Lemma Bounded_restoreFromHistory i cm :
  Bounded cm → Bounded (Context.restoreFromHistory i cm).1.
Proof.
  intros H. unfold Context.restoreFromHistory. destruct (_ && _); [|done].
  destruct (contextHistory cm !! _) as [hc|]; [|done].
  pose proof (Bounded_updateContext (JObj hc) true cm H) as H'.
  by destruct (Context.updateContext _ _ cm) as [cm' []].
Qed.

Lemma Bounded_runHandler c cm :
  Bounded cm → Bounded (Context.runHandler c cm).1.
Proof.
  intros H. unfold Context.runHandler.
  pose proof (Bounded_updateContext (Messenger.prop (hc_payload c) "data") true cm H) as H1.
  pose proof (syncContext_history (Messenger.prop (hc_payload c) "data") cm) as H2.
  destruct (hc_handler c); try exact H.
  - by destruct (Context.updateContext _ _ cm).
  - destruct (Context.syncContext _ cm). by apply (Bounded_history cm).
Qed.

Lemma Bounded_windowMessage ev cm :
  Bounded cm → Bounded (Context.windowMessage ev cm).
Proof.
  intros H. unfold Context.windowMessage.
  generalize (listeners (rt (messenger cm))). intros ls.
  assert (Hd : ∀ acc, Bounded acc.1 → Bounded (foldl (Context.deliver ev) acc ls).1).
  { induction ls as [|l ls IH]; intros [cm' res] Hb; [done|]. simpl. apply IH.
    simpl in Hb. destruct (handlerCalls _ !! _) as [c|]; [|done].
    pose proof (Bounded_runHandler c
                  (Context.with_messenger
                     (Messenger.callListener ev (messenger cm') l) cm') Hb) as Hr.
    by destruct (Context.runHandler c _) as [cm'' []]. }
  specialize (Hd (cm, []) H).
  destruct (foldl (Context.deliver ev) (cm, []) ls) as [cm' res]. simpl in Hd.
  revert cm' Hd. induction res as [|kr res IH]; intros cm' Hd; [done|].
  simpl. by apply IH.
Qed.

Lemma Bounded_apply cm op : Bounded cm → Bounded (apply cm op).
Proof.
  intros H. destruct op; simpl.
  - by apply Bounded_updateContext.
  - eapply Bounded_history; [apply syncContext_history|done].
  - eapply Bounded_history; [apply syncContextSettled_history|done].
  - by apply Bounded_updateNavigation.
  - by apply Bounded_navigate.
  - by apply Bounded_goBack.
  - by apply Bounded_addBreadcrumb.
  - by apply Bounded_restoreFromHistory.
  - by apply Bounded_windowMessage.
  - done.
Qed.

Lemma Bounded_applyAll ops : ∀ cm, Bounded cm → Bounded (applyAll cm ops).
Proof.
  induction ops as [|op ops IH]; intros cm H; [done|]. simpl. apply IH.
  by apply Bounded_apply.
Qed.

Lemma Bounded_new m i : Bounded (Context.new m i).
Proof. unfold Bounded. simpl. unfold maxHistorySize. lia. Qed.

(** C8 (amended).  In every state a context manager can reach from its
    construction the history has at most 10 entries.  [updateContext]
    appends the current context to it before changing the context and
    then drops the oldest entry if there are more than 10, so after any
    sequence of updates the history is the last 10 of the earlier history
    followed by the contexts the updates found; after 11 updates of a new
    manager these are the contexts before updates 2 to 11, in order.
    [syncContext] changes the context without touching the history. *)
Theorem C8_history_bounded_fifo m initialContext ops :
  let cm := applyAll (Context.new m initialContext) ops in
  length (contextHistory cm) ≤ 10 ∧
  (∀ updates notify,
     contextHistory (Context.updateContext updates notify cm).1
     = lastN 10 (contextHistory cm ++ [context cm])) ∧
  (∀ us,
     contextHistory (updateAll us cm)
     = lastN 10 (contextHistory cm ++ contextsBefore us cm)) ∧
  (∀ us, length us = 11 →
     let fresh := Context.new m initialContext in
     contextHistory (updateAll us fresh) = drop 1 (contextsBefore us fresh) ∧
     length (contextHistory (updateAll us fresh)) = 10) ∧
  (∀ remoteContext,
     contextHistory (Context.syncContext remoteContext cm).1 = contextHistory cm) ∧
  (∀ o, contextHistory (Context.syncContextSettled o cm) = contextHistory cm).
Proof.
  intros cm.
  assert (Hb : Bounded cm) by apply Bounded_applyAll, Bounded_new.
  split; [done|]. split.
  { intros u n. rewrite updateContext_history. by apply addToHistory_lastN. }
  split.
  { intros us. by apply updateAll_history. }
  split.
  { intros us Hlen fresh.
    assert (H : contextHistory (updateAll us fresh) = drop 1 (contextsBefore us fresh)).
    { rewrite updateAll_history by apply Bounded_new.
      unfold lastN. simpl. rewrite contextsBefore_length, Hlen. done. }
    split; [done|]. rewrite H, length_drop, contextsBefore_length, Hlen. done. }
  split.
  { intros r. apply syncContext_history. }
  intros o. apply syncContextSettled_history.
Qed.

Lemma C8_history_bounded_fifo_witness :
  let us := replicate 11 (JObj {[ "route" := JStr "/list" ]}, true) in
  let fresh := Context.new exampleGuestMessenger JUndefined in
  length us = 11 ∧
  contextHistory (updateAll us fresh) = drop 1 (contextsBefore us fresh) ∧
  length (contextHistory (updateAll us fresh)) = 10.
Proof.
  intros us fresh. split; [reflexivity|].
  exact (proj1 (proj2 (proj2 (proj2
           (C8_history_bounded_fifo exampleGuestMessenger JUndefined []))))
           us eq_refl).
Defined.

(** C8 as stated fails for [syncContext]: it changes the context and
    appends nothing to the history. *)
Lemma C8_counterexample :
  let cm := exampleContextManager in
  let cm' := (Context.syncContext (JObj {[ "route" := JStr "/list" ]}) cm).1 in
  context cm !! "route" = Some (JStr "/") ∧
  context cm' !! "route" = Some (JStr "/list") ∧
  contextHistory cm = [] ∧
  contextHistory cm' = [].
Proof. vm_compute. done. Qed.

(** C4 as stated fails when a mutation happens in the millisecond of the
    previous one (here: of the construction): [updatedAt] keeps its
    value. *)
Lemma C4_counterexample :
  let cm := sameMillisecond in
  let cm' := (Context.updateContext (JObj {[ "route" := JStr "/list" ]}) true cm).1 in
  context cm !! "route" = Some (JStr "/") ∧
  context cm' !! "route" = Some (JStr "/list") ∧
  updatedAt cm = Some (JNum 1700000000000) ∧
  updatedAt cm' = Some (JNum 1700000000000) ∧
  ¬ (∃ old new, updatedAt cm = Some (JNum old) ∧ updatedAt cm' = Some (JNum new)
                ∧ (old < new)%Z).
Proof.
  intros cm cm'.
  assert (H1 : updatedAt cm = Some (JNum 1700000000000)) by (vm_compute; reflexivity).
  assert (H2 : updatedAt cm' = Some (JNum 1700000000000)) by (vm_compute; reflexivity).
  split; [vm_compute; reflexivity|]. split; [vm_compute; reflexivity|].
  split; [done|]. split; [done|].
  intros (old & new & Ho & Hn & Hlt). rewrite H1 in Ho. rewrite H2 in Hn.
  injection Ho as <-. injection Hn as <-. lia.
Qed.

(** C4 (amended).  Every [updateContext], and every [syncContext] that
    merges a remote context, sets [updatedAt] to the value [Date.now()]
    returns during the call; a [syncContext] that merges nothing leaves
    the context as it is.  So [updatedAt] is strictly greater than before
    whenever that clock reading is. *)
Theorem C4_updatedAt_is_clock_reading cm :
  (∀ updates notify,
     updatedAt (Context.updateContext updates notify cm).1 = Some (JNum (reading cm))) ∧
  (∀ remote, truthy remote = true →
     updatedAt (Context.syncContext remote cm).1 = Some (JNum (reading cm))) ∧
  (∀ remote, truthy remote = true →
     updatedAt (Context.syncContextSettled (Resolved remote) cm)
     = Some (JNum (reading cm))) ∧
  (∀ remote, truthy remote = false →
     context (Context.syncContext remote cm).1 = context cm ∧
     context (Context.syncContextSettled (Resolved remote) cm) = context cm) ∧
  (∀ e, context (Context.syncContextSettled (Rejected e) cm) = context cm) ∧
  (∀ old, updatedAt cm = Some (JNum old) → (old < reading cm)%Z →
     ∀ cm',
       (∃ updates notify, cm' = (Context.updateContext updates notify cm).1) ∨
       (∃ remote, truthy remote = true ∧
          (cm' = (Context.syncContext remote cm).1 ∨
           cm' = Context.syncContextSettled (Resolved remote) cm)) →
       ∃ new, updatedAt cm' = Some (JNum new) ∧ (old < new)%Z).
Proof.
  assert (H1 : ∀ updates notify,
     updatedAt (Context.updateContext updates notify cm).1 = Some (JNum (reading cm))).
  { intros. unfold updatedAt. rewrite updateContext_context. apply lookup_insert_eq. }
  assert (H2 : ∀ remote, truthy remote = true →
     updatedAt (Context.syncContext remote cm).1 = Some (JNum (reading cm))).
  { intros r Hr. unfold updatedAt. rewrite syncContext_context by done.
    apply lookup_insert_eq. }
  assert (H3 : ∀ remote, truthy remote = true →
     updatedAt (Context.syncContextSettled (Resolved remote) cm)
     = Some (JNum (reading cm))).
  { intros r Hr. unfold updatedAt. rewrite syncContextSettled_context by done.
    apply lookup_insert_eq. }
  split; [done|]. split; [done|]. split; [done|]. split.
  { intros r Hr. split.
    - unfold Context.syncContext. rewrite Hr.
      by destruct (Messenger.send _ _ _ _ _) as [m []].
    - simpl. by rewrite Hr. }
  split; [done|].
  intros old Ho Hlt cm' Hcm'. exists (reading cm). split; [|done].
  destruct Hcm' as [(u & n & ->)|(r & Hr & [-> | ->])]; auto.
Qed.

Lemma C4_updatedAt_is_clock_reading_witness :
  let cm := exampleContextManager in
  let remote := JObj {[ "route" := JStr "/list" ]} in
  (truthy remote = true ∧
   updatedAt cm = Some (JNum 1700000000002) ∧
   (1700000000002 < reading cm)%Z) ∧
  updatedAt (Context.syncContext remote cm).1 = Some (JNum (reading cm)) ∧
  ∃ new, updatedAt (Context.updateContext remote true cm).1 = Some (JNum new)
         ∧ (1700000000002 < new)%Z.
Proof.
  intros cm remote.
  assert (H1 : truthy remote = true) by reflexivity.
  assert (H2 : updatedAt cm = Some (JNum 1700000000002)) by (vm_compute; reflexivity).
  assert (H3 : (1700000000002 < reading cm)%Z) by (vm_compute; reflexivity).
  split; [exact (conj H1 (conj H2 H3))|]. split.
  - exact (proj1 (proj2 (C4_updatedAt_is_clock_reading cm)) remote H1).
  - exact (proj2 (proj2 (proj2 (proj2 (proj2 (C4_updatedAt_is_clock_reading cm)))))
             1700000000002%Z H2 H3 _
             (or_introl (ex_intro _ remote (ex_intro _ true eq_refl)))).
Defined.

(** C6 as stated fails for the key [updatedAt]: the value carried by the
    partial is replaced by the clock reading. *)
Lemma C6_counterexample :
  let cm := exampleContextManager in
  let cm' := (Context.updateContext (JObj {[ "updatedAt" := JNum 5 ]}) true cm).1 in
  spread (Context.heap cm) (JObj {[ "updatedAt" := JNum 5 ]}) !! "updatedAt"
  = Some (JNum 5) ∧
  context cm' !! "updatedAt" = Some (JNum 1700000000003) ∧
  context cm' !! "updatedAt" ≠ Some (JNum 5).
Proof.
  intros cm cm'.
  assert (H : context cm' !! "updatedAt" = Some (JNum 1700000000003))
    by (vm_compute; reflexivity).
  split; [vm_compute; reflexivity|]. split; [done|]. by rewrite H.
Qed.

(** C6 (amended).  After [updateContext(updates)] every top-level key of
    [updates] other than [updatedAt] holds the value [updates] has for it,
    as a whole; every other key except [updatedAt] is unchanged; and
    [updatedAt] is the clock reading.  In particular
    [updateContext({app:{theme:'dark'}})] followed by
    [updateContext({app:{lang:'en'}})] leaves [app] equal to
    [{lang:'en'}]. *)
Theorem C6_shallow_merge cm :
  (∀ updates notify k v,
     spread (Context.heap cm) updates !! k = Some v → k ≠ "updatedAt" →
     context (Context.updateContext updates notify cm).1 !! k = Some v) ∧
  (∀ updates notify k,
     spread (Context.heap cm) updates !! k = None → k ≠ "updatedAt" →
     context (Context.updateContext updates notify cm).1 !! k = context cm !! k) ∧
  (∀ updates notify,
     context (Context.updateContext updates notify cm).1 !! "updatedAt"
     = Some (JNum (reading cm))) ∧
  (∀ notify1 notify2,
     let cm1 := (Context.updateContext
                   (JObj {[ "app" := JObj {[ "theme" := JStr "dark" ]} ]})
                   notify1 cm).1 in
     let cm2 := (Context.updateContext
                   (JObj {[ "app" := JObj {[ "lang" := JStr "en" ]} ]})
                   notify2 cm1).1 in
     context cm1 !! "app" = Some (JObj {[ "theme" := JStr "dark" ]}) ∧
     context cm2 !! "app" = Some (JObj {[ "lang" := JStr "en" ]})).
Proof.
  assert (H1 : ∀ cm updates notify k v,
     spread (Context.heap cm) updates !! k = Some v → k ≠ "updatedAt" →
     context (Context.updateContext updates notify cm).1 !! k = Some v).
  { intros cm0 u n k v Hk Hne. rewrite updateContext_context.
    rewrite lookup_insert_ne by done. by apply lookup_union_Some_l. }
  split; [apply H1|]. split.
  { intros u n k Hk Hne. rewrite updateContext_context.
    rewrite lookup_insert_ne by done. by rewrite lookup_union_r. }
  split.
  { intros. rewrite updateContext_context. apply lookup_insert_eq. }
  intros n1 n2 cm1 cm2. split; apply H1; done.
Qed.

Lemma C6_shallow_merge_witness :
  let cm := exampleContextManager in
  let updates :=
    JObj {[ "navigation" := JObj {[ "currentRoute" := JStr "/list" ]} ]} in
  (spread (Context.heap cm) updates !! "navigation"
   = Some (JObj {[ "currentRoute" := JStr "/list" ]}) ∧
   "navigation" ≠ "updatedAt" ∧
   spread (Context.heap cm) updates !! "route" = None ∧
   "route" ≠ "updatedAt") ∧
  context (Context.updateContext updates true cm).1 !! "navigation"
  = Some (JObj {[ "currentRoute" := JStr "/list" ]}) ∧
  context (Context.updateContext updates true cm).1 !! "route"
  = context cm !! "route".
Proof.
  intros cm updates.
  assert (H1 : spread (Context.heap cm) updates !! "navigation"
               = Some (JObj {[ "currentRoute" := JStr "/list" ]}))
    by (vm_compute; reflexivity).
  assert (H2 : "navigation" ≠ "updatedAt") by discriminate.
  assert (H3 : spread (Context.heap cm) updates !! "route" = None)
    by (vm_compute; reflexivity).
  assert (H4 : "route" ≠ "updatedAt") by discriminate.
  split; [exact (conj H1 (conj H2 (conj H3 H4)))|]. split.
  - exact (proj1 (C6_shallow_merge cm) updates true "navigation" _ H1 H2).
  - exact (proj1 (proj2 (C6_shallow_merge cm)) updates true "route" H3 H4).
Defined.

------------

■ ASSIGNMENT: Above this task is a listing. Restate, word for word and with nothing added, the lines from the one with "cm).1 = Some (JNum new)" through the one with "assert (H1 : truthy".

■ RESULT BELOW:
  ∃ new, updatedAt (Context.updateContext remote true cm).1 = Some (JNum new)
         ∧ (1700000000002 < new)%Z.
Proof.
  intros cm remote.
  assert (H1 : truthy remote = true) by reflexivity.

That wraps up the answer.